[4 November 2009]
In 1989, I was lucky enough to discover Soundgarden two years before the grunge revolution. I read a rave about Louder Than Love in what was at that time my musical bible: Circus magazine. After a steady stream of Anthrax, Metallica, and Megadeth, I was floored at how heavy a band could be by playing so slow.
Two years later, I was somewhat disappointed by Badmotorfinger, partly because the sound wasn’t as raw as Louder Than Love, and partly because a lot of the kids at my high school were discovering a secret that I was in on two years before. By 1994, I was so steeped in playing “spot the sellout” that I couldn’t listen to their blockbuster Superunknown due to the incessant rotation of “Black Hole Sun”.
Years pass. People mature. And occasionally, you find yourself ready to pop in a CD that you may not have given much of a chance when it first came out. Sure, “Spoonman” still justifies the skip, but what floored me was the quality of the “deep tracks”, specifically the seven-minute closer “Like Suicide”.
If any song in Soundgarden’s arsenal showed how indispensible each member was, it was on this slow-burner of a closer. In the span of seven minutes, bassist Ben Sheppard starts the song with a bubbling bass line, leading into Kim Thayil’s warning siren-like guitar riff. Thayil and Sheppard keep the tension building while Chris Cornell goes from gentle croon, to rawk wail, to unleashed scream. Finally, as the entire thing explodes, drummer Matt Cameron closes the song with such ferocity, you’re half expecting to hear his snare crack. The entire effect is the musical equivalent of a dormant volcano slowly building before its Mt. St. Helens-like eruption.
On Superunkown, Soundgarden proudly wore their Led Zeppelin influence, and “Like Suicide” was the band’s “In My Time of Dying”. Comparing love to suicide is hardly original, and a year later Billy Corgan shouted Cornell’s lament almost verbatim on “Bodies”. But Cornell’s sentiments on “Like Suicide” were more sinister and thus more believable. When Cornell yells “I feel for you”, you’re not sure if that’s actually a good thing.

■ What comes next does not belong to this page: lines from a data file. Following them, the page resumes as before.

(** * Bluesky list processor: resolver, enumerator and action loop

    A shallow embedding of [bluesky-list-processor.py].  Python [str] is
    modelled by [string] (a sequence of bytes, UTF-8 for non-ASCII text:
    every character the program inspects is ASCII, so prefix tests,
    splitting on [/] and substring tests agree with Python's), Python [int]
    by [Z], the [set] of [get_feed_users] by stdpp's [gset], exceptions by a
    sum type, and the remote service, the file system and the console by an
    explicit state with a trace of the calls the program performs. *)

From Stdlib Require Import Ascii String ZArith QArith Lia.
From stdpp Require Import gmap strings pretty list.

Local Open Scope Z_scope.

(** ** Python strings *)

Module Str.

(** [s.startswith(p)] *)
Fixpoint startswith (p s : string) : bool :=
  match p, s with
  | EmptyString, _ => true
  | String a p', String b s' => Ascii.eqb a b && startswith p' s'
  | String _ _, EmptyString => false
  end.

(** [p in s] for two strings: [p] occurs in [s] as a substring. *)
Fixpoint contains (p s : string) : bool :=
  startswith p s ||
  match s with
  | EmptyString => false
  | String _ s' => contains p s'
  end.

(** [c in s] for a one-character [c]. *)
Fixpoint mem (c : ascii) (s : string) : bool :=
  match s with
  | EmptyString => false
  | String d s' => Ascii.eqb c d || mem c s'
  end.

(** [s.split(sep)] for a one-character separator: never the empty list,
    [''.split('/') = ['']]. *)
Fixpoint split (sep : ascii) (s : string) : list string :=
  match s with
  | EmptyString => [EmptyString]
  | String c s' =>
      if Ascii.eqb c sep then EmptyString :: split sep s'
      else match split sep s' with
           | p :: ps => String c p :: ps
           | [] => [String c EmptyString]
           end
  end.

(** [s.split(sep, 1)] as a pair: the text before the first [sep] and,
    when [sep] occurs, the text after it. *)
Fixpoint cut (sep : ascii) (s : string) : string * option string :=
  match s with
  | EmptyString => (EmptyString, None)
  | String c s' =>
      if Ascii.eqb c sep then (EmptyString, Some s')
      else let '(a, b) := cut sep s' in (String c a, b)
  end.

(** The longest prefix without a character of [stop], and the rest. *)
Fixpoint span_until (stop : string) (s : string) : string * string :=
  match s with
  | EmptyString => (EmptyString, EmptyString)
  | String c s' =>
      if mem c stop then (EmptyString, s)
      else let '(a, b) := span_until stop s' in (String c a, b)
  end.

Fixpoint drop (n : nat) (s : string) : string :=
  match n, s with
  | O, _ => s
  | S n', String _ s' => drop n' s'
  | S _, EmptyString => EmptyString
  end.

Definition is_upper (c : ascii) : bool :=
  (65 <=? nat_of_ascii c)%nat && (nat_of_ascii c <=? 90)%nat.
Definition is_lower (c : ascii) : bool :=
  (97 <=? nat_of_ascii c)%nat && (nat_of_ascii c <=? 122)%nat.
Definition is_digit (c : ascii) : bool :=
  (48 <=? nat_of_ascii c)%nat && (nat_of_ascii c <=? 57)%nat.
Definition is_alpha (c : ascii) : bool := is_upper c || is_lower c.

Definition lower_char (c : ascii) : ascii :=
  if is_upper c then ascii_of_nat (nat_of_ascii c + 32) else c.

Fixpoint lower (s : string) : string :=
  match s with
  | EmptyString => EmptyString
  | String c s' => String (lower_char c) (lower s')
  end.

Fixpoint forallb (f : ascii -> bool) (s : string) : bool :=
  match s with
  | EmptyString => true
  | String c s' => f c && forallb f s'
  end.

Fixpoint filter (f : ascii -> bool) (s : string) : string :=
  match s with
  | EmptyString => EmptyString
  | String c s' => if f c then String c (filter f s') else filter f s'
  end.

(** [s.lstrip(chars)] for the set of characters accepted by [f]. *)
Fixpoint lstrip (f : ascii -> bool) (s : string) : string :=
  match s with
  | EmptyString => EmptyString
  | String c s' => if f c then lstrip f s' else s
  end.

End Str.

(** ** Exceptions

    Every exception the program meets is an [Exception]: the [ValueError]s
    raised by the resolver (and by [urlparse]), an [IndexError] for a list
    index out of range, the [OSError] of a file that cannot be opened, and
    whatever a call of the remote service raises.
    [str e] is [str(e)]. *)

Inductive exn : Type :=
| ValueError (msg : string)
| IndexError (msg : string)
| RemoteError (msg : string)
| OSError (msg : string).

Definition str (e : exn) : string :=
  match e with
  | ValueError m | IndexError m | RemoteError m | OSError m => m
  end.

Definition result (A : Type) : Type := exn + A.

Definition bindE {A B} (m : result A) (k : A -> result B) : result B :=
  match m with
  | inl e => inl e
  | inr a => k a
  end.

Notation "'let*' x ':=' m 'in' k" := (bindE m (fun x => k))
  (at level 10, x name, m at level 100, k at level 200).

(** [l[i]] on a Python list. *)
Definition index {A} (l : list A) (i : nat) : result A :=
  match l !! i with
  | Some a => inr a
  | None => inl (IndexError "list index out of range")
  end.

(** ** [urllib.parse.urlparse] *)

Record ParseResult : Type := mkParseResult {
  scheme : string;
  netloc : string;
  path : string;
  params : string;
  query : string;
  fragment : string
}.

(** A model of the standard library's [urlparse] on [str] input, after
    CPython's [urllib/parse.py]: leading C0 controls and spaces are
    stripped, tabs and newlines removed, the scheme is split off at the
    first [:], the network location runs from [//] to the first of [/?#],
    then fragment, query and (for a scheme that has them) the parameters of
    the last path segment are split off.  A bracket without its partner in
    the network location is a [ValueError]; the further checks CPython
    makes on a bracketed or non-ASCII network location are not modelled. *)
Module UrlLib.

Definition scheme_char (c : ascii) : bool :=
  Str.is_alpha c || Str.is_digit c || Str.mem c "+-.".

Definition uses_params : list string :=
  [""; "ftp"; "hdl"; "prospero"; "http"; "imap"; "https"; "shttp"; "rtsp";
   "rtspu"; "sip"; "sips"; "mms"; "sftp"; "tel"].

Definition c0_or_space (c : ascii) : bool := (nat_of_ascii c <=? 32)%nat.

Definition unsafe_byte (c : ascii) : bool :=
  let n := nat_of_ascii c in ((n =? 9) || (n =? 10) || (n =? 13))%nat.

(** The scheme and the rest: [url[:i].lower(), url[i+1:]] when the text
    before the first [:] is not empty, starts with a letter and holds
    scheme characters only. *)
Definition split_scheme (url : string) : string * string :=
  match Str.cut ":" url with
  | (String c0 s0, Some rest) =>
      if Str.is_alpha c0 && Str.forallb scheme_char (String c0 s0)
      then (Str.lower (String c0 s0), rest)
      else (EmptyString, url)
  | _ => (EmptyString, url)
  end.

(** [_splitnetloc(url, 2)], taken when [url[:2] == '//']. *)
Definition split_netloc (url : string) : string * string :=
  if Str.startswith "//" url then Str.span_until "/?#" (Str.drop 2 url)
  else (EmptyString, url).

Definition cut_default (sep : ascii) (s : string) : string * string :=
  match Str.cut sep s with
  | (a, Some b) => (a, b)
  | (a, None) => (a, EmptyString)
  end.

(** [_splitparams]: the parameters are those of the last path segment. *)
Fixpoint split_params_segments (segs : list string) : list string * string :=
  match segs with
  | [] => ([], EmptyString)
  | [last] => let '(a, b) := cut_default ";" last in ([a], b)
  | seg :: rest =>
      let '(rest', b) := split_params_segments rest in (seg :: rest', b)
  end.

Fixpoint join (sep : string) (l : list string) : string :=
  match l with
  | [] => EmptyString
  | [s] => s
  | s :: rest => s +:+ sep +:+ join sep rest
  end.

Definition split_params (url : string) : string * string :=
  let '(segs, b) := split_params_segments (Str.split "/" url) in
  (join "/" segs, b).

Definition urlparse (url0 : string) : exn + ParseResult :=
  let url := Str.filter (fun c => negb (unsafe_byte c)) (Str.lstrip c0_or_space url0) in
  let '(scheme, url) := split_scheme url in
  let '(netloc, url) := split_netloc url in
  if xorb (Str.mem "[" netloc) (Str.mem "]" netloc)
  then inl (ValueError "Invalid IPv6 URL")
  else
    let '(url, fragment) := cut_default "#" url in
    let '(url, query) := cut_default "?" url in
    let '(url, params) :=
      if bool_decide (scheme ∈ uses_params) && Str.mem ";" url
      then split_params url else (url, EmptyString) in
    inr (mkParseResult scheme netloc url params query fragment).

End UrlLib.

(** ** The identifier resolver: [convert_url_to_at_uri]

    The function returns either one string (an AT URI) or a triple
    [(identifier, list_name, record_type)] that [process_list] recognises
    with [isinstance(result, tuple)]. *)

Inductive resolved : Type :=
| AtUri (uri : string)
| NeedsHandle (identifier list_name record_type : string).

(** [[p for p in path.split('/') if p]] *)
Definition path_parts (path : string) : list string :=
  List.filter (fun p => negb (String.eqb p "")) (Str.split "/" path).

Section Resolver.

(** The URL parser in use; the theorems hold for any, the examples use
    [UrlLib.urlparse]. *)
Variable urlparse : string -> result ParseResult.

The lyrics also contained its share of cryptic foreshadowing. The most obvious one being the death of Kurt Cobain, who expressed his love of Louder Than Love in interviews. However, there are other most subtle instances. Nearly a half-decade before school shootings overtook the media spotlight, Cornell’s pained delivery of a line like “with an ounce of pain, I wield a ton of rage” can put a chill down a listener’s spine. And all this from a song that Cornell apparently wrote about a bird that fatally flew into a window in his house.
“Like Suicide” would have been a great capper for Soundgarden: It combined the pure aggressiveness of their earlier work with the refined skill the band demonstrated in the more Beatlesque songs on Superunknown. The song could also be on the shortlist for best song the band ever recorded. But the band opted for one more album, 1996’s Down the Upside, with mixed results. Still, many circles regard Superunkown as grunge’s last masterpiece. And like most masterpieces, the closing track pretty much determines whether it’s fit for that distinction or just merely a “great album”. Judged on “Like Suicide”, it was easy to figure out what category Superunknown would fall.